Supplied material:
Lemma suggestions_of_malformed_response_witness :
  fst (run (generatePromptSuggestions
              (world key (answers (text_response (Some other_field)))) hero mug))
    = Normal (JArray [])
  /\
  exists st st',
    steps initial hero_then_knight = Some st /\
    step st (SuggestionsSettled 1
               (fst (run (generatePromptSuggestions
                            (world key (answers (text_response (Some apology))))
                            knight mug)))) = Some st' /\
    dynamicSuggestions st' = JArray [] /\
    error st' = None /\
    isSuggestionsLoading st' = false.
Proof.
  split.
  - destruct (suggestions_of_malformed_response
                (world key (answers (text_response (Some other_field)))) hero mug
                (lit "data:image/png;base64,hero.png")
                (lit "data:image/jpeg;base64,mug.jpg")
                (text_response (Some other_field))
                (conj eq_refl (conj eq_refl eq_refl)) eq_refl) as [H _].
    apply (H (JObject [(lit "ideas", JArray [])]) []); reflexivity.
  - destruct (suggestions_of_malformed_response
                (world key (answers (text_response (Some apology)))) knight mug
                (lit "data:image/png;base64,knight.png")
                (lit "data:image/jpeg;base64,mug.jpg")
                (text_response (Some apology))
                (conj eq_refl (conj eq_refl eq_refl)) eq_refl) as [_ H].
    destruct (H eq_refl) as [_ Hcaller].
    eexists.
    destruct (Hcaller
                (fetchSuggestions (setCharacterImage (Some (image knight))
                  (fetchSuggestions (setProductImage (Some (image mug))
                    (fetchSuggestions
                       (setCharacterImage (Some (image hero)) initial))))))
                1 knight mug eq_refl) as (st' & Hstep & Hs & He & Hl).
    exists st'. split; [reflexivity|]. split; [exact Hstep|].
    split; [rewrite Hs; reflexivity|]. split; [rewrite He; reflexivity | exact Hl].
Defined.

(** C2 fails on the code: the service answers with prose instead of JSON
    (no transport failure), and [generatePromptSuggestions] rejects with
    the SyntaxError of [JSON.parse] instead of resolving with the empty
    list. *)
Lemma malformed_body_rejects :
  let w := world key (answers (text_response (Some apology))) in
  generateContent w
    (suggestions_request hero mug (Some (lit "hero.png")) (Some (lit "mug.jpg")))
    = Normal (text_response (Some apology)) /\
  parse_text apology = Bad /\
  fst (run (generatePromptSuggestions w hero mug)) =
    Throw (ErrorObject SyntaxError (syntaxErrorMessage w apology)) /\
  fst (run (generatePromptSuggestions w hero mug)) <> Normal (JArray []).
Proof.
  intros w. split; [reflexivity|]. split; [vm_compute; reflexivity|].
  split; [vm_compute; reflexivity|]. vm_compute. discriminate.
Qed.

End Component.

(* ================================================================== *)
(** ** Failure paths and the order of effects of the service calls *)
(* ================================================================== *)

Section ServicePaths.
Import Js Json GeminiService App Properties Samples Wire.

Lemma falsy_key (k : option js_string) :
  truthy_opt_string k = false <-> k = None \/ k = Some [].
Proof.
  destruct k as [[|c r]|]; simpl; split; intros H; auto; try discriminate.
  - destruct H as [H | H]; discriminate.
Qed.

(** Every path of [generateFusedImage]. *)
Lemma generateFusedImage_paths (w : World) (c p : File) (userPrompt : js_string) :
  run (generateFusedImage w c p userPrompt) =
  if truthy_opt_string (API_KEY w) then
    match readAsDataURL w c with
    | Throw e => (Throw e, [FileRead c])
    | Normal rc =>
        match readAsDataURL w p with
        | Throw e => (Throw e, [FileRead c; FileRead p])
        | Normal rp =>
            (match generateContent w
                     (fusion_request c p (base64_of rc) (base64_of rp) userPrompt) with
             | Normal response =>
                 if is_blocked response then Throw SAFETY_error
                 else match scan_parts (response_parts response) with
                      | Some url => Normal url
                      | None => Throw no_image_error
                      end
             | Throw e => Throw e
             end,
             [FileRead c; FileRead p;
              NetworkDispatch
                (fusion_request c p (base64_of rc) (base64_of rp) userPrompt)])
        end
    end
  else (Throw API_KEY_error, []).
Proof.
  unfold generateFusedImage, run, bind, fileToBase64, models_generateContent,
    emit, throw, ret, base64_of.
  destruct (truthy_opt_string (API_KEY w)); [|reflexivity]. simpl.
  destruct (readAsDataURL w c) as [rc|e]; [|reflexivity]. simpl.
  destruct (readAsDataURL w p) as [rp|e]; [|reflexivity]. simpl.
  destruct (generateContent w _) as [response|e]; [|reflexivity].
  destruct (is_blocked response); [reflexivity|].
  destruct (scan_parts (response_parts response)); reflexivity.
Qed.
(** An empty message followed by a later one. *)
Definition empty_then_text_input : str :=
  lit "[1/2/24, 10:00:00 AM] Alice: " ++ line_break ++
  lit "[1/2/24, 10:01:00 AM] Bob: Hi".

(** A reply with a quote, after an earlier message. *)
Definition quoted_reply_input : str :=
  lit "[1/2/24, 10:00:00 AM] Bob: hello" ++ line_break ++
  lit "[1/2/24, 10:05:00 AM] Alice: " ++ line_break ++
  lit "[1/2/24, 09:59:00 AM] Bob: Hi" ++ line_break ++
  lit "reply".

(** A document line that carries an attachment marker. *)
Definition pdf_attachment_text : str :=
  lit "report.pdf " ++ [bullet] ++
  lit " 3 pages <attached: 00000012-report.pdf>".

(** Twenty empty lines, then a dash header. *)
Definition late_header_input : str :=
  repeat nl 20 ++ lit "1/2/2024, 10:00 - Alice: hi".

(** An empty line and a line of noise, then a bracket header without
    seconds; and two lines of noise. *)
Definition third_line_header_input : str :=
  line_break ++ lit "noise" ++ line_break ++
  lit "[1/2/24, 10:00 AM] Alice: hi".

Definition noise_input : str :=
  lit "noise" ++ line_break ++ lit "more noise".

(** A host whose clock always reads 0 and whose locale service prints
    nothing. *)
Definition still_clock : nat -> Z := fun _ => 0%Z.
Definition mute_locale : Z -> str := fun _ => [].

End Vocabulary.

(* ================================================================== *)
(** ** The renderer ([src/renderer.js])

    The functions of [ChatRenderer] that decide what is shown: the class
    of a message, the sequence of elements appended to the container, and
    the result of a search.  The document itself is not modelled: a
    container is the list of the elements appended to it. *)

Module ChatRenderer.

Import WhatsAppParser.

What you have to do: Every line that contains the string "destruct" should be copied from the records.

Reply to the exercise:
  - destruct (suggestions_of_malformed_response
  - destruct (suggestions_of_malformed_response
    destruct (H eq_refl) as [_ Hcaller].
    destruct (Hcaller
  destruct k as [[|c r]|]; simpl; split; intros H; auto; try discriminate.
  - destruct H as [H | H]; discriminate.
  destruct (truthy_opt_string (API_KEY w)); [|reflexivity]. simpl.
  destruct (readAsDataURL w c) as [rc|e]; [|reflexivity]. simpl.
  destruct (readAsDataURL w p) as [rp|e]; [|reflexivity]. simpl.
  destruct (generateContent w _) as [response|e]; [|reflexivity].
  destruct (is_blocked response); [reflexivity|].
  destruct (scan_parts (response_parts response)); reflexivity.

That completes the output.